Export to BibTeX (Non-latin characters)

pstupin · January 14, 2007

I was very glad to discover Zotero and I'd like to express my gratitude to its authors. However, I've encountered a problem that is really critical for me: I can't export to BibTeX appropriately, i.e. after exporting I get the file where Cyrillic characters that I need are replaced by question marks like this:

% BibTeX export generated by Zotero 1.0.0b3.r1

@book{_<8D>;>38O_1980,
address = {??????},
title = {????????? ??????? ??????},
publisher = {???????? ?????? ?? ?? ????},
year = {1980},
keywords = {????,??????,?????????},
pages = {96}
}

The same turnue out to be true for other non-latin characters.

For example:

% BibTeX export generated by Zotero 1.0.0b3.r1

@book{fukuda_hiroko_jazz_2003,
address = {??},
title = {Jazz Up Your Japanese with Onomatopoeia},
publisher = {Kodansha International},
author = {Fukuda Hiroko},
year = {2003}
}

Instead of "??" must be the "東京" (Tokyo) characters.
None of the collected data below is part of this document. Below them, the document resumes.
Lemma upsert_comm m x y :
  key x ≠ key y → key x ∈ key <$> m → upsert (upsert m y) x = upsert (upsert m x) y.
Proof.
  intros Hk Hx. unfold upsert at 1. rewrite decide_True by (apply elem_of_upsert_keys; auto).
  assert (upsert m x = replace x m) as -> by (unfold upsert; by rewrite decide_True).
  unfold upsert. rewrite replace_keys. case_decide as Hy.
  - unfold replace. rewrite <-!list_fmap_compose. apply list_fmap_ext. intros i z _. cbn.
    repeat case_decide; congruence.
  - unfold replace. rewrite fmap_app. cbn. by rewrite decide_False by congruence.
Qed.

Lemma fold_upsert_late m l x :
  key x ∈ key <$> m → key x ∉ key <$> l → upsert (foldl upsert m l) x = foldl upsert (upsert m x) l.
Proof.
  revert m; induction l as [|y l IH]; intros m Hm Hl; [done|]. cbn in *.
  apply not_elem_of_cons in Hl as [Hne Hl].
  rewrite IH; [|apply elem_of_upsert_keys; by right|done]. by rewrite upsert_comm.
Qed.

Lemma fold_replace m l x :
  NoDup (key <$> l) → key x ∈ key <$> l → foldl upsert m (replace x l) = upsert (foldl upsert m l) x.
Proof.
  revert m; induction l as [|y l IH]; intros m Hnd Hx; [by apply elem_of_nil in Hx|]. cbn in *.
  apply NoDup_cons in Hnd as [Hy Hnd]. case_decide as Hk.
  - rewrite Hk in Hy. fold (replace x l). rewrite replace_absent by done.
    rewrite fold_upsert_late; [by rewrite upsert_same|apply elem_of_upsert_keys; by left|done].
  - apply IH; [done|]. set_solver.
Qed.

Lemma fold_upsert_assoc m l k :
  NoDup (key <$> l) → foldl upsert m (foldl upsert l k) = foldl upsert (foldl upsert m l) k.
Proof.
  revert l; induction k as [|x k IH]; intros l Hnd; [done|]. cbn.
  rewrite IH by by apply upsert_nodup. f_equal. unfold upsert at 2. case_decide as Hx.
  - by apply fold_replace.
  - by rewrite foldl_app.
Qed.

Lemma fold_upsert_nodup m l : NoDup (key <$> m) → NoDup (key <$> foldl upsert m l).
Proof. revert m; induction l as [|x l IH]; intros m Hm; [done|]. by apply IH, upsert_nodup. Qed.

(** The keys, in the order of their first occurrence. *)
Fixpoint first_occurrences (seen : list string) (l : list string) : list string :=
  match l with
  | [] => []
  | k :: l => if decide (k ∈ seen) then first_occurrences seen l
              else k :: first_occurrences (seen ++ [k]) l
  end.

Lemma fold_upsert_keys m l :
  key <$> foldl upsert m l = (key <$> m) ++ first_occurrences (key <$> m) (key <$> l).
Proof.
  revert m; induction l as [|x l IH]; intros m; cbn; [by rewrite app_nil_r|].
  rewrite IH, upsert_keys. case_decide; [done|]. by rewrite <-app_assoc.
Qed.

(** The values: the last one of every key. *)
Lemma fold_upsert_values l x :
  x ∈ foldl upsert [] l ↔ last (filter (λ y, key y = key x) l) = Some x.
Proof.
  induction l as [|z l IH] using rev_ind; [cbn; split; [by intros ?%elem_of_nil|done]|].
  rewrite foldl_app, filter_app. cbn [foldl].
  assert (x ∈ upsert (foldl upsert [] l) z ↔ x = z ∨ (x ∈ foldl upsert [] l ∧ key x ≠ key z)) as ->.
  { unfold upsert. case_decide as Hz; [unfold replace|].
    - rewrite list_elem_of_fmap. split.
      + intros (y & -> & Hy). case_decide; [by left|by right].
      + intros [->|[Hx Hne]].
        * apply list_elem_of_fmap in Hz as (y & Hk & Hy). exists y. by rewrite decide_True.
        * exists x. by rewrite decide_False.
    - rewrite elem_of_app, list_elem_of_singleton. split; [|tauto]. intros [Hx|]; [right|by left].
      split; [done|]. intros Heq. apply Hz. rewrite <-Heq. by apply list_elem_of_fmap_2. }
  rewrite filter_cons. cbn. case_decide as Hk.
  - rewrite last_snoc. split; [intros [->|[_ ?]]; [done|congruence]|]. intros [= ->]. by left.
  - rewrite app_nil_r, <-IH. split; [|intros ?; right; split; [done|congruence]].
    intros [->|[? _]]; [congruence|done].
Qed.
Lemma Launch_inv workflowID priority force now s :
  bounded (Launch workflowID priority force now s) → flow_inv s →
  flow_inv (Launch workflowID priority force now s).
Proof.
  intros Hb Hinv. unfold Launch in *. destruct (ws_workflows (fl_store s) !! workflowID) as [wf|] eqn:Hwf; [|done].
  set (rid := "wfrun-" +:+ itoa (ws_nextRunID (fl_store s) + 1)) in *.
  match goal with |- context [put_run ?r ?x] => set (run := r) in *; set (s1 := put_run r x) in * end.
  pose proof (bounded_back _ _ (begin_dispatch_counters rid 0 now s1) Hb) as (Hmax1 & Hmax2 & _).
  change (ws_nextRunID (fl_store s) + 1 ≤ max_int64) in Hmax2.
  destruct Hinv as [Hq Hs]. destruct Hs as [Hw Hr Hf Hi Ho [Hn1 Hn2]].
  assert (ws_runs (fl_store s) !! rid = None) as Hfresh.
  { destruct (ws_runs (fl_store s) !! rid) as [r|] eqn:Hid; [|done].
    destruct (Hr _ _ Hid) as [[_ (n & Heq & Hb')] _ _ _ _]. unfold rid in Heq. injection Heq as Heq.
    apply itoa_inj in Heq; unfold max_int64 in *; lia. }
  assert (∀ x r, ws_runs (fl_store s) !! x = Some r → <[rid := run]> (ws_runs (fl_store s)) !! x = Some r) as Hold.
  { intros x r Hx. rewrite lookup_insert_ne; [done|]. congruence. }
  assert (flow_inv s1) as Hinv1.
  { split; [exact Hq|]. split; cbn; [done| | | |done|lia].
    - intros x r. rewrite lookup_insert_Some. intros [[<- <-]|[_ Hx]].
      + split; cbn; [| | | |done].
        * split; [done|]. exists (ws_nextRunID (fl_store s) + 1). split; [done|lia].
        * exists wf. split; [done|]. by rewrite length_replicate.
        * by rewrite length_replicate.
        * intros i id Hid Hne. by apply lookup_replicate in Hid as [-> _].
      + destruct (Hr _ _ Hx) as [[H1 (n & H2 & H2')] H3 H4 H5 H6]. split; [|done..].
        split; [done|]. exists n. split; [done|]. cbn. lia.
    - intros id x step Href. destruct (Hf id x step Href) as (r & Hx & ?). exists r. split; [by apply Hold|done].
    - intros d Hd. destruct (Hi d Hd) as (r & Hx & ?). exists r. split; [by apply Hold|done]. }
  apply (begin_dispatch_inv _ _ _ _ run); [exact Hinv1| |lia|exact Hmax1].
  cbn. by rewrite lookup_insert_eq.
Qed.
Lemma record_ok m x w st a a' action now :
  assoc_ok m x st → at_items st !! as_ID a = Some a → revises m x w st a a' →
  assoc_ok m w (add_revision action now a' (put_association a' st)).
Proof.
  intros Hst Ha Hrv. pose proof Hst as [Hi Hh Ho Hn].
  destruct (Hi _ _ Ha) as (_ & Hname & h & Hhist & Hok). pose proof (history_snoc _ _ _ _ _ _ _ action now Hok Hrv) as Hok'.
  pose proof (assoc_ok_current _ _ _ _ _ Hst Ha) as Hcur. destruct Hrv as [Hid Hrev Hwf Hfol Hsw Hx Hsched].
  split.
  - intros id y. cbn. rewrite Hid, lookup_insert_Some, Hhist. intros [[<- <-]|[Hne Hy]].
    + split_and!; [done|done|]. eexists. by rewrite lookup_insert_eq.
    + destruct (Hi _ _ Hy) as (Hidy & Hny & hy & Hhy & Hoky). split_and!; [done|done|]. exists hy.
      rewrite lookup_insert_ne by done. split; [done|]. eapply history_ok_carries; [|exact Hoky].
      intros r Hr. apply carries_same. intros [Hw|Heq]%Hx; [done|]. exfalso. apply Hne.
      eapply (Ho _ _ (as_ScheduleID a)); [done|]. by exists hy, r.
  - intros id hx. cbn. rewrite Hid, lookup_insert_is_Some, lookup_insert_Some.
    intros [[-> _]|[Hne Hhx]]; [by left|right]. split; [done|by eapply Hh].
  - apply record_owner; [done|]. intros id' Hin. rewrite Hid. destruct Hsched as [Heq|[Hnew _]]; [|by destruct (Hnew id')].
    rewrite Heq in Hin. by eapply Ho.
  - done.
Qed.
Is there any way out? If necessary, I may provide any other pertinent information that may help solving the issue (I'm using the Japanese version of Zotero).

Thank you in advance, Pavel.

Robert Samal · August 4, 2007

The same is happening for "latin-extended" characters too (e.g. scaron: unicode 0161 (hex), but many more). What is wrong? Shouldn't it just write the file in unicode?

This functionality is crucial for me - I can try and help, if someone points me to the right place.

notiX · September 6, 2007

As far as I can see, only BibTex and RIS export is affected, Endnote/Refer/BibX export is in UTF-8.
Is this a bug that could be corrected easily?

dstillman · September 6, 2007

As far as I can see, only BibTex and RIS export is affected, Endnote/Refer/BibX export is in UTF-8.
Is this a bug that could be corrected easily?

It's not a bug. BibTeX and RIS technically don't support UTF-8.

However, as noksagt notes, many programs that handle BibTeX do at least provide the option of working with UTF-8, we should probably at least offer UTF-8 output as an option.

We also need to hard-code more entity mappings for better import.

In short, we're working on it.

lemur · December 11, 2007

It is a bug. BibTeX as shippped in recent distributions of TeX support UTF8. Refworks can do it without a hitch but Zotero can't. Zotero is buggy.

bdarcus · December 11, 2007

"Zotero is buggy"??? WTF lemur; are you serious, or a troll?

You told me on another thread to stop being defensive; I'm telling you here to stop using inflammatory language like this. This project is a free software project and (I hope) a collaborative community of users and developers who are working to create a free next-generation tool for scholars and students. So let's try to ensure that the level of discourse here reflects that collaborative spirit.

Anyway, I missed this earlier, but Dan, what do you mean by the statement that RIS doesn't "support" UTF8? Is the spec even explicit enough anywhere to talk about encodings at all? I know RefDB works with UTF8 RIS files at least.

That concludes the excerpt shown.